→ Work order
Only one stretch of the records below is wanted: the lines from the one holding "eapply frame_trans; [|eapply" through the one holding "root)) as [->|].". Return it exactly, both ends included.

→ Data section
(** ** [insertionSort] *)

Lemma insertionSort_shift_spec n data a j i :
  0 ≤ a → a ≤ j → j ≤ i → i < Zlen data → j - a ≤ Z.of_nat n →
  sorted a j data → sorted j (i + 1) data →
  (∀ k1 k2, a ≤ k1 → k1 < j → j < k2 → k2 ≤ i → key data k1 ≤ key data k2) →
  ∃ data', insertionSort_shift n data a j = Done data' ∧
    frame a (i + 1) data data' ∧ sorted a (i + 1) data'.
Proof.
  revert data j. induction n as [|n IH]; intros data j Ha Haj Hji Hi Hn Hs1 Hs2 Hx; simpl.
  - destruct (a <? j) eqn:E; zb; [lia|].
    assert (j = a) as -> by lia.
    exists data. split; [done|]. split; [apply frame_refl|]. done.
  - destruct (a <? j) eqn:E; zb.
    2:{ assert (j = a) as -> by lia.
        exists data. split; [done|]. split; [apply frame_refl|]. done. }
    destruct (Less_inb data j (j - 1)) as (c & -> & Hc); [lia..|]. simpl.
    destruct c.
    + rewrite Swap_inb by lia. simpl.
      destruct (IH (swp data j (j - 1)) (j - 1)) as (data' & Hr & Hf & Hs);
        rewrite ?Zlen_swp; try lia.
      * intros k1 k2 H1 H2 H3. kswp. ksolve.
      * intros k1 k2 H1 H2 H3. kswp; ksolve.
      * intros k1 k2 H1 H2 H3 H4. kswp; ksolve.
      * exists data'. split; [done|]. split; [|done].
        eapply frame_trans; [|exact Hf]. apply frame_swp; lia.
    + exists data. split; [done|]. split; [apply frame_refl|].
      intros k1 k2 H1 H2 H3.
      destruct (decide (k2 < j)); [ksolve|].
      destruct (decide (j ≤ k1)); [ksolve|].
      destruct (decide (k2 = j)) as [->|]; ksolve.
Qed.

Lemma insertionSort_loop_spec n data a b i :
  0 ≤ a → a < i → i ≤ b → b ≤ Zlen data → b - i ≤ Z.of_nat n →
  sorted a i data →
  ∃ data', insertionSort_loop n data a b i = Done data' ∧
    frame a b data data' ∧ sorted a b data'.
Proof.
  revert data i. induction n as [|n IH]; intros data i Ha Hai Hib Hb Hn Hs; simpl.
  - destruct (i <? b) eqn:E; zb; [lia|].
    assert (i = b) as -> by lia.
    exists data. split; [done|]. split; [apply frame_refl|done].
  - destruct (i <? b) eqn:E; zb.
    2:{ assert (i = b) as -> by lia.
        exists data. split; [done|]. split; [apply frame_refl|done]. }
    destruct (insertionSort_shift_spec (Z.to_nat (i - a)) data a i i)
      as (data1 & -> & Hf1 & Hs1); try lia; try done.
    { intros k1 k2 ???. assert (k1 = k2) as -> by lia. done. }
    simpl.
    destruct (IH data1 (i + 1)) as (data2 & -> & Hf2 & Hs2); try lia; try done.
    { rewrite (frame_len _ _ _ _ Hf1). lia. }
    exists data2. split; [done|]. split; [|done].
    eapply frame_trans; [|exact Hf2]. eapply frame_mono; [| |exact Hf1]; lia.
Qed.

Lemma insertionSort_spec data a b :
  0 ≤ a → a ≤ b → b ≤ Zlen data →
  ∃ data', insertionSort data a b = Done data' ∧
    frame a b data data' ∧ sorted a b data'.
Proof.
  intros Ha Hab Hb. unfold insertionSort.
  destruct (decide (a = b)) as [->|Hne].
  - replace (Z.to_nat (b - b)) with O by lia. simpl.
    destruct (b + 1 <? b) eqn:E; zb; [lia|].
    exists data. split; [done|]. split; [apply frame_refl|].
    intros k1 k2 ???; lia.
  - apply insertionSort_loop_spec; try lia.
    intros k1 k2 ???. assert (k1 = k2) as -> by lia. done.
Qed.

(** ** [heapSort] *)

Lemma siftDown_loop_spec n data lo root hi first :
  0 ≤ first → first + hi ≤ Zlen data → 0 ≤ lo → lo ≤ root →
  hi - root ≤ Z.of_nat n →
  (∀ P C, first + lo ≤ P → P ≠ first + root → C < first + hi →
     2 * (P - first) + 1 ≤ C - first → C - first ≤ 2 * (P - first) + 2 →
     key data C ≤ key data P) →
  (∀ G C, first + lo ≤ G →
     2 * (G - first) + 1 ≤ root → root ≤ 2 * (G - first) + 2 →
     C < first + hi → 2 * root + 1 ≤ C - first → C - first ≤ 2 * root + 2 →
     key data C ≤ key data G) →
  ∃ data', siftDown_loop n data root hi first = Done data' ∧
    frame (first + root) (first + hi) data data' ∧ heap first lo hi data'.
Proof.
  revert data root.
  induction n as [|n IH]; intros data root Hf Hhi Hlo Hroot Hn H1 H2; simpl.
  - destruct (hi <=? 2 * root + 1) eqn:E; zb; [|lia].
    exists data. split; [done|]. split; [apply frame_refl|].
    intros P C ????. destruct (decide (P = first + root)) as [->|]; [lia|].
    by apply H1.
  - destruct (hi <=? 2 * root + 1) eqn:E; zb.
    { exists data. split; [done|]. split; [apply frame_refl|].
      intros P C ????. destruct (decide (P = first + root)) as [->|]; [lia|].
      by apply H1. }
    assert (∃ child, (if 2 * root + 1 + 1 <? hi
               then let* lt := Less data (first + (2 * root + 1)) (first + (2 * root + 1) + 1) in
                    Done (if lt : bool then 2 * root + 1 + 1 else 2 * root + 1)
               else Done (2 * root + 1)) = Done child ∧
             2 * root + 1 ≤ child ∧ child ≤ 2 * root + 2 ∧ child < hi ∧
             ∀ C, C < first + hi → 2 * root + 1 ≤ C - first → C - first ≤ 2 * root + 2 →
                  key data C ≤ key data (first + child)) as (child & -> & Hc1 & Hc2 & Hc3 & Hc4).
    { destruct (2 * root + 1 + 1 <? hi) eqn:E2; zb.
      - destruct (Less_inb data (first + (2 * root + 1)) (first + (2 * root + 1) + 1))
          as (c & -> & Hc); [lia..|]. simpl. destruct c.
        + eexists. split; [done|]. repeat split; try lia.
          intros C ???.
          replace (first + (2 * root + 1 + 1)) with (first + (2 * root + 1) + 1) by lia.
          destruct (decide (C = first + (2 * root + 1))) as [->|]; [done|].
          assert (C = first + (2 * root + 1) + 1) as -> by lia. done.
        + eexists. split; [done|]. repeat split; try lia.
          intros C ???.
          destruct (decide (C = first + (2 * root + 1))) as [->|]; [done|].
          assert (C = first + (2 * root + 1) + 1) as -> by lia. done.
      - eexists. split; [done|]. repeat split; try lia.
        intros C ???. assert (C = first + (2 * root + 1)) as -> by lia. done. }
    simpl.
    destruct (Less_inb data (first + root) (first + child)) as (c & -> & Hc); [lia..|].
    simpl. destruct c; simpl.
    + rewrite Swap_inb by lia. simpl.
      destruct (IH (swp data (first + root) (first + child)) child)
        as (data' & -> & Hfr & Hh); rewrite ?Zlen_swp; try lia.
      * intros P C HP1 HP2 HC1 HC2 HC3. kswp; ksolve.
      * intros G C HG1 HG2 HG3 HC1 HC2 HC3.
        assert (G = first + root) as -> by lia. kswp; ksolve.
      * exists data'. split; [done|]. split; [|done].
        eapply frame_trans; [|eapply frame_mono; [| |exact Hfr]; lia].
        apply frame_swp; lia.
    + exists data. split; [done|]. split; [apply frame_refl|].
      intros P C ????. destruct (decide (P = first + root)) as [->|].
      * pose proof (Hc4 C). ksolve.
      * by apply H1.
Qed.

Lemma siftDown_spec data lo hi first :
  0 ≤ first → first + hi ≤ Zlen data → 0 ≤ lo →
  (∀ P C, first + lo ≤ P → P ≠ first + lo → C < first + hi →
     2 * (P - first) + 1 ≤ C - first → C - first ≤ 2 * (P - first) + 2 →
     key data C ≤ key data P) →
  ∃ data', siftDown data lo hi first = Done data' ∧
    frame (first + lo) (first + hi) data data' ∧ heap first lo hi data'.
Proof.
  intros Hf Hhi Hlo H1. unfold siftDown.
  apply siftDown_loop_spec; try lia; done.
Qed.

(** The root of a heap carries the greatest rank. *)
Lemma heap_root_max first hi a :
  heap first 0 hi a → ∀ C, first ≤ C → C < first + hi → key a C ≤ key a first.
Proof.
  intros Hh C HC1 HC2.
  assert (∀ n : nat, ∀ C, C - first ≤ Z.of_nat n → first ≤ C → C < first + hi →
            key a C ≤ key a first) as Hind.
  { clear C HC1 HC2. induction n as [|n IH]; intros C Hn HC1 HC2.
    - assert (C = first) as -> by lia. done.
    - destruct (decide (C = first)) as [->|Hne]; [done|].
      set (P := first + (C - first - 1) `div` 2).
      pose proof (Z.div_mod (C - first - 1) 2 ltac:(lia)) as Hdm.
      pose proof (Z.mod_pos_bound (C - first - 1) 2 ltac:(lia)) as Hmb.
      trans (key a P).
      + apply Hh; unfold P; lia.
      + apply IH; unfold P; lia. }
  apply (Hind (Z.to_nat (C - first))); lia.
Qed.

→ Exercise output
        eapply frame_trans; [|eapply frame_mono; [| |exact Hfr]; lia].
        apply frame_swp; lia.
    + exists data. split; [done|]. split; [apply frame_refl|].
      intros P C ????. destruct (decide (P = first + root)) as [->|].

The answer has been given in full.